▶ **BRIEF**
Would you filter the listing below so that only lines with the word "Hprev" remain?

▶ **RECORDS TO USE**
(* ===== verification/KallocCorrect.v ===== *)
(** * Correctness of the buddy allocator

    The invariant of [kernel/kalloc.c] and what each operation does to the set
    of free pages. *)

From S2P Require Import Prelude Mem Kstring Layout Buddy Kalloc.

Ltac ksimp := cbn [k_lock k_freelist k_base k_limit k_page_state k_mem
  set_k_lock set_k_freelist set_k_range set_k_page_state set_k_mem negb andb orb] in *.
Ltac wp_red ::= ksimp.

(** Physical address of page frame [i]. *)
Definition addr (i : Z) : Z := KERNBASE + PGSIZE * i.

Definition in_page (i a : Z) : Prop := addr i ≤ a < addr i + PGSIZE.

(** The doubly linked list of [struct run] that starts at [head], as the list
    of its page frames. *)
Fixpoint dlist (m : mem) (prev head : Z) (l : list Z) : Prop :=
  match l with
  | [] => head = 0
  | i :: l' => head = addr i ∧ ld64 m (addr i + 8) = prev ∧
               dlist m (addr i) (ld64 m (addr i)) l'
  end.

(** Free list [o] holds exactly the frames where a block of order [o] starts. *)
Definition lists_rep (s : kmem) (p : Z → Z) : Prop :=
  ∀ o, 0 ≤ o ≤ 15 → ∃ l, dlist (k_mem s) 0 (head_of s o) l ∧ NoDup l ∧
    ∀ i, i ∈ l ↔ 0 ≤ i < npages ∧ p i = o.

Record kinv (s : kmem) : Prop := {
  ki_base : k_base s = KERNBASE;
  ki_limit : k_limit s = PHYSTOP;
  ki_len : length (k_freelist s) = 16%nat;
  ki_lists : lists_rep s (pstate s);
  ki_ok : buddy_ok (pstate s)
}.

(** The abstract state: the set of free page frames. *)
Definition kfree_page (s : kmem) (i : Z) : Prop := page_free (pstate s) i.

(** Bytes that belong to free pages. *)
Definition kfree_byte (s : kmem) (a : Z) : Prop := ∃ i, kfree_page s i ∧ in_page i a.

(** Bytes of the first pages of the free blocks of [p], where the list nodes
    live. *)
Definition node_byte (p : Z → Z) (a : Z) : Prop :=
  ∃ i, 0 ≤ i < npages ∧ 0 ≤ p i ∧ in_page i a.

(** ** Lists in memory *)

Lemma addr_inj i j : addr i = addr j → i = j.
Proof. unfold addr, PGSIZE. lia. Qed.

Lemma addr_nonzero i : 0 ≤ i → addr i ≠ 0.
Proof. unfold addr, KERNBASE, PGSIZE. lia. Qed.

Lemma addr_u64 i : 0 ≤ i < npages → 0 ≤ addr i < 18446744073709551616.
Proof. unfold addr, KERNBASE, PGSIZE, npages. lia. Qed.

Lemma dlist_frame m m' prev head l :
  (∀ i, i ∈ l → ld64 m' (addr i) = ld64 m (addr i) ∧
                ld64 m' (addr i + 8) = ld64 m (addr i + 8)) →
  dlist m prev head l → dlist m' prev head l.
Proof.
  induction l as [|i l IH] in prev, head |- *; intros Hf; simpl; [done|].
  intros (-> & Hp & Hl). destruct (Hf i) as [H1 H2]; [set_solver|].
  rewrite H1, H2. split_and!; [done|done|]. apply IH; [set_solver|done].
Qed.

(** Pushing a node: [next] of the new node is the old head, whose [prev] is
    set. *)
Lemma dlist_cons m m' i head l :
  dlist m 0 head l → i ∉ l → NoDup l →
  ld64 m' (addr i) = head → ld64 m' (addr i + 8) = 0 →
  (∀ j, j ∈ l → ld64 m' (addr j) = ld64 m (addr j) ∧
     ld64 m' (addr j + 8) = if decide (addr j = head) then addr i else ld64 m (addr j + 8)) →
  dlist m' 0 (addr i) (i :: l).
Proof.
  intros Hl Hi Hnd H1 H2 Hf. simpl. split_and!; [done|done|]. rewrite H1. clear H1 H2.
  destruct l as [|j l]; simpl in *; [done|]. destruct Hl as (-> & _ & Hl).
  destruct (Hf j) as [Hn Hp]; [set_solver|]. rewrite decide_True in Hp by done.
  split_and!; [done|done|]. rewrite Hn. eapply dlist_frame; [|done].
  intros k Hk. destruct (Hf k) as [Hkn Hkp]; [set_solver|]. split; [done|].
  rewrite Hkp, decide_False; [done|]. intros He%addr_inj. subst.
  apply NoDup_cons in Hnd. naive_solver.
Qed.

(** The neighbours of a node. *)
Lemma dlist_mid m prev h l1 i l2 :
  dlist m prev h (l1 ++ i :: l2) →
  ld64 m (addr i + 8) = from_option addr prev (last l1) ∧
  ld64 m (addr i) = from_option addr 0 (head l2).
Proof.
  induction l1 as [|y l1 IH] in prev, h |- *; cbn [app dlist].
  - intros (_ & -> & Hl). split; [done|]. destruct l2; simpl in *; naive_solver.
  - intros (_ & _ & Hl). apply IH in Hl as [-> ->]. split; [|done].
    rewrite last_cons. by destruct (last l1).
Qed.

(** Unlinking node [i]: its neighbours point at each other. *)
Lemma dlist_remove m m' prev h l1 i l2 :
  dlist m prev h (l1 ++ i :: l2) → NoDup (l1 ++ i :: l2) →
  (∀ j, j ∈ l1 ++ l2 → 0 ≤ j ∧ addr j ≠ prev) →
  (∀ j, j ∈ l1 ++ l2 →
     ld64 m' (addr j) = (if decide (addr j = ld64 m (addr i + 8)) then ld64 m (addr i)
                         else ld64 m (addr j)) ∧
     ld64 m' (addr j + 8) = (if decide (addr j = ld64 m (addr i)) then ld64 m (addr i + 8)
                             else ld64 m (addr j + 8))) →
  dlist m' prev (if decide (l1 = []) then ld64 m (addr i) else h) (l1 ++ l2).
Proof.
  induction l1 as [|y l1 IH] in prev, h |- *; cbn [app dlist]; intros Hl Hnd Hprev Hf.
  - destruct Hl as (-> & Hpi & Hl). rewrite decide_True by done.
    apply NoDup_cons in Hnd as [Hi Hnd].
    destruct l2 as [|j l2]; simpl in *; [done|]. destruct Hl as (Hn & _ & Hl).
    destruct (Hf j) as [Hjn Hjp]; [set_solver|].
    rewrite decide_True in Hjp by done.
    rewrite decide_False in Hjn by (rewrite Hpi; apply Hprev; set_solver).
    split_and!; [done|congruence|]. rewrite Hjn. eapply dlist_frame; [|done].
    intros k Hk. destruct (Hf k) as [Hkn Hkp]; [set_solver|].
    rewrite decide_False in Hkn by (rewrite Hpi; apply Hprev; set_solver).
    rewrite decide_False in Hkp; [done|]. rewrite Hn. intros ->%addr_inj.
    apply NoDup_cons in Hnd. naive_solver.
  - destruct Hl as (-> & Hpy & Hl). rewrite decide_False by done.
    apply NoDup_cons in Hnd as [Hy Hnd]. pose proof (dlist_mid _ _ _ _ _ _ Hl) as [Hp Hn].
    destruct (Hf y) as [Hyn Hyp]; [set_solver|].
    rewrite decide_False in Hyp.
    2: { rewrite Hn. destruct (Hprev y) as [Hy0 _]; [set_solver|].
         destruct (head l2) as [z|] eqn:Hz; simpl; [|by apply addr_nonzero].
         intros <-%addr_inj. apply Hy. apply head_Some_elem_of in Hz. set_solver. }
    split_and!; [done|congruence|]. rewrite Hyn, Hp.
    replace (if decide (addr y = from_option addr (addr y) (last l1)) then _ else _)
      with (if decide (l1 = []) then ld64 m (addr i) else ld64 m (addr y)).
    + apply IH; [done|done| |].
      * intros j Hj. split; [apply Hprev; set_solver|]. intros ->%addr_inj. set_solver.
      * intros j Hj. apply Hf. set_solver.
    + destruct l1 as [|z l1]; [simpl; by rewrite !decide_True|].
      rewrite (decide_False (P := _ :: _ = _)) by done. rewrite decide_False; [done|].
      rewrite last_cons. simpl.
      destruct (last l1) as [w|] eqn:Hw; simpl; intros <-%addr_inj; apply Hy.
      * apply last_Some_elem_of in Hw. set_solver.
      * set_solver.
Qed.

(** ** [list_insert] and [list_remove] *)

(** The memory after [r->prev->next = r->next; r->next->prev = r->prev;
    r->next = r->prev = 0]. *)
Definition unlinked (m : mem) (r : Z) : mem :=
  let pr := ld64 m (r + 8) in
  let nx := ld64 m r in
  let m1 := if pr =? 0 then m else st64 m pr nx in
  let m2 := if nx =? 0 then m1 else st64 m1 (nx + 8) pr in
  st64 (st64 m2 (r + 8) 0) r 0.

Ltac page_lia := unfold in_page, addr, KERNBASE, PGSIZE, npages in *; lia.

(** Simplify loads from stores to fields of list nodes. *)
Ltac mem_simp :=
  repeat first
    [ rewrite ldn_stn_ne by page_lia
    | rewrite ld64_st64_eq by first [apply ld64_range | page_lia] ].

(** [x] is null or a list node other than [i]. *)
Definition null_or_node (i x : Z) : Prop :=
  x = 0 ∨ ∃ j, 0 ≤ j < npages ∧ j ≠ i ∧ x = addr j.

Lemma list_remove_wp o i s Q :
  0 ≤ i < npages →
  null_or_node i (ld64 (k_mem s) (addr i + 8)) → null_or_node i (ld64 (k_mem s) (addr i)) →
  (ld64 (k_mem s) (addr i + 8) = 0 → head_of s o = addr i) →
  Q tt (set_k_mem (unlinked (k_mem s) (addr i))
         (set_k_freelist (if ld64 (k_mem s) (addr i + 8) =? 0
                          then <[Z.to_nat o := ld64 (k_mem s) (addr i)]> (k_freelist s)
                          else k_freelist s) s)) →
  wp (list_remove o (addr i)) Q s.
Proof.
  intros Hi Hp Hn Hh HQ. unfold list_remove, rd64, wr64, set_head, unlinked in *.
  wp_simpl. destruct s as [lk fl bs lm ps m]; ksimp.
  destruct Hp as [Hp|(a & Ha & Hai & Hp)]; rewrite Hp in *.
  - rewrite Z.eqb_refl in *. ksimp. wp_simpl. rewrite Hh, Z.eqb_refl by done. wp_simpl.
    destruct Hn as [Hn|(b & Hb & Hbi & Hn)]; rewrite Hn in *.
    + rewrite Z.eqb_refl in *. ksimp. by wp_simpl.
    + rewrite (proj2 (Z.eqb_neq (addr b) 0)) in * by (apply addr_nonzero; lia).
      ksimp. wp_simpl. by rewrite Hp.
  - rewrite (proj2 (Z.eqb_neq (addr a) 0)) in * by (apply addr_nonzero; lia).
    ksimp. wp_simpl. rewrite (ldn_stn_ne _ _ _ _ (addr i)) by page_lia.
    destruct Hn as [Hn|(b & Hb & Hbi & Hn)]; rewrite Hn in *.
    + rewrite Z.eqb_refl in *. ksimp. by wp_simpl.
    + rewrite (proj2 (Z.eqb_neq (addr b) 0)) in * by (apply addr_nonzero; lia).
      ksimp. wp_simpl. rewrite (ldn_stn_ne _ _ _ _ (addr i + 8)) by page_lia. by rewrite Hp.
Qed.

(** A conditional store [if (x) x->f = v;] seen by a load. *)
Lemma ld64_cond_st m x f v a :
  0 ≤ v < 18446744073709551616 →
  x = 0 ∨ a = x + f ∨ a + 8 ≤ x + f ∨ x + f + 8 ≤ a →
  ld64 (if x =? 0 then m else st64 m (x + f) v) a =
  if decide (x ≠ 0 ∧ a = x + f) then v else ld64 m a.
Proof.
  intros Hv Ha. destruct (Z.eqb_spec x 0).
  - rewrite decide_False; [done|]. tauto.
  - case_decide as Hd.
    + destruct Hd as [_ ->]. by apply ld64_st64_eq.
    + apply ldn_stn_ne. lia.
Qed.

(** What [unlinked] does to the other nodes. *)
Lemma unlinked_node m i j :
  0 ≤ i < npages → 0 ≤ j < npages → j ≠ i →
  null_or_node i (ld64 m (addr i + 8)) → null_or_node i (ld64 m (addr i)) →
  ld64 (unlinked m (addr i)) (addr j) =
    (if decide (addr j = ld64 m (addr i + 8)) then ld64 m (addr i) else ld64 m (addr j)) ∧
  ld64 (unlinked m (addr i)) (addr j + 8) =
    (if decide (addr j = ld64 m (addr i)) then ld64 m (addr i + 8) else ld64 m (addr j + 8)).
Proof.
  intros Hi Hj Hji Hp Hn. unfold unlinked.
  pose proof (ld64_range m (addr i)). pose proof (ld64_range m (addr i + 8)).
  assert (addr i + 4096 ≤ addr j ∨ addr j + 4096 ≤ addr i) by page_lia.
  set (pr := ld64 m (addr i + 8)) in *. set (nx := ld64 m (addr i)) in *. clearbody pr nx.
  assert (∀ x, null_or_node i x →
    x = 0 ∨ x ≠ 0 ∧ (addr j = x ∨ addr j + 4096 ≤ x ∨ x + 4096 ≤ addr j)) as Hx.
  { intros x [->|(a & ? & ? & ->)]; [by left|right]. pose proof (addr_nonzero a). page_lia. }
  pose proof (addr_nonzero j ltac:(lia)).
  apply Hx in Hp, Hn. clear Hx Hi Hj. rewrite !ldn_stn_ne by lia.
  replace (if pr =? 0 then m else st64 m pr nx)
    with (if pr =? 0 then m else st64 m (pr + 0) nx) by (by rewrite Z.add_0_r).
  rewrite !ld64_cond_st by lia.
  split; repeat case_decide; done || lia.
Qed.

▶ **RESULT OF THIS EXERCISE**
  induction l1 as [|y l1 IH] in prev, h |- *; cbn [app dlist]; intros Hl Hnd Hprev Hf.
    rewrite decide_False in Hjn by (rewrite Hpi; apply Hprev; set_solver).
    rewrite decide_False in Hkn by (rewrite Hpi; apply Hprev; set_solver).
    2: { rewrite Hn. destruct (Hprev y) as [Hy0 _]; [set_solver|].
      * intros j Hj. split; [apply Hprev; set_solver|]. intros ->%addr_inj. set_solver.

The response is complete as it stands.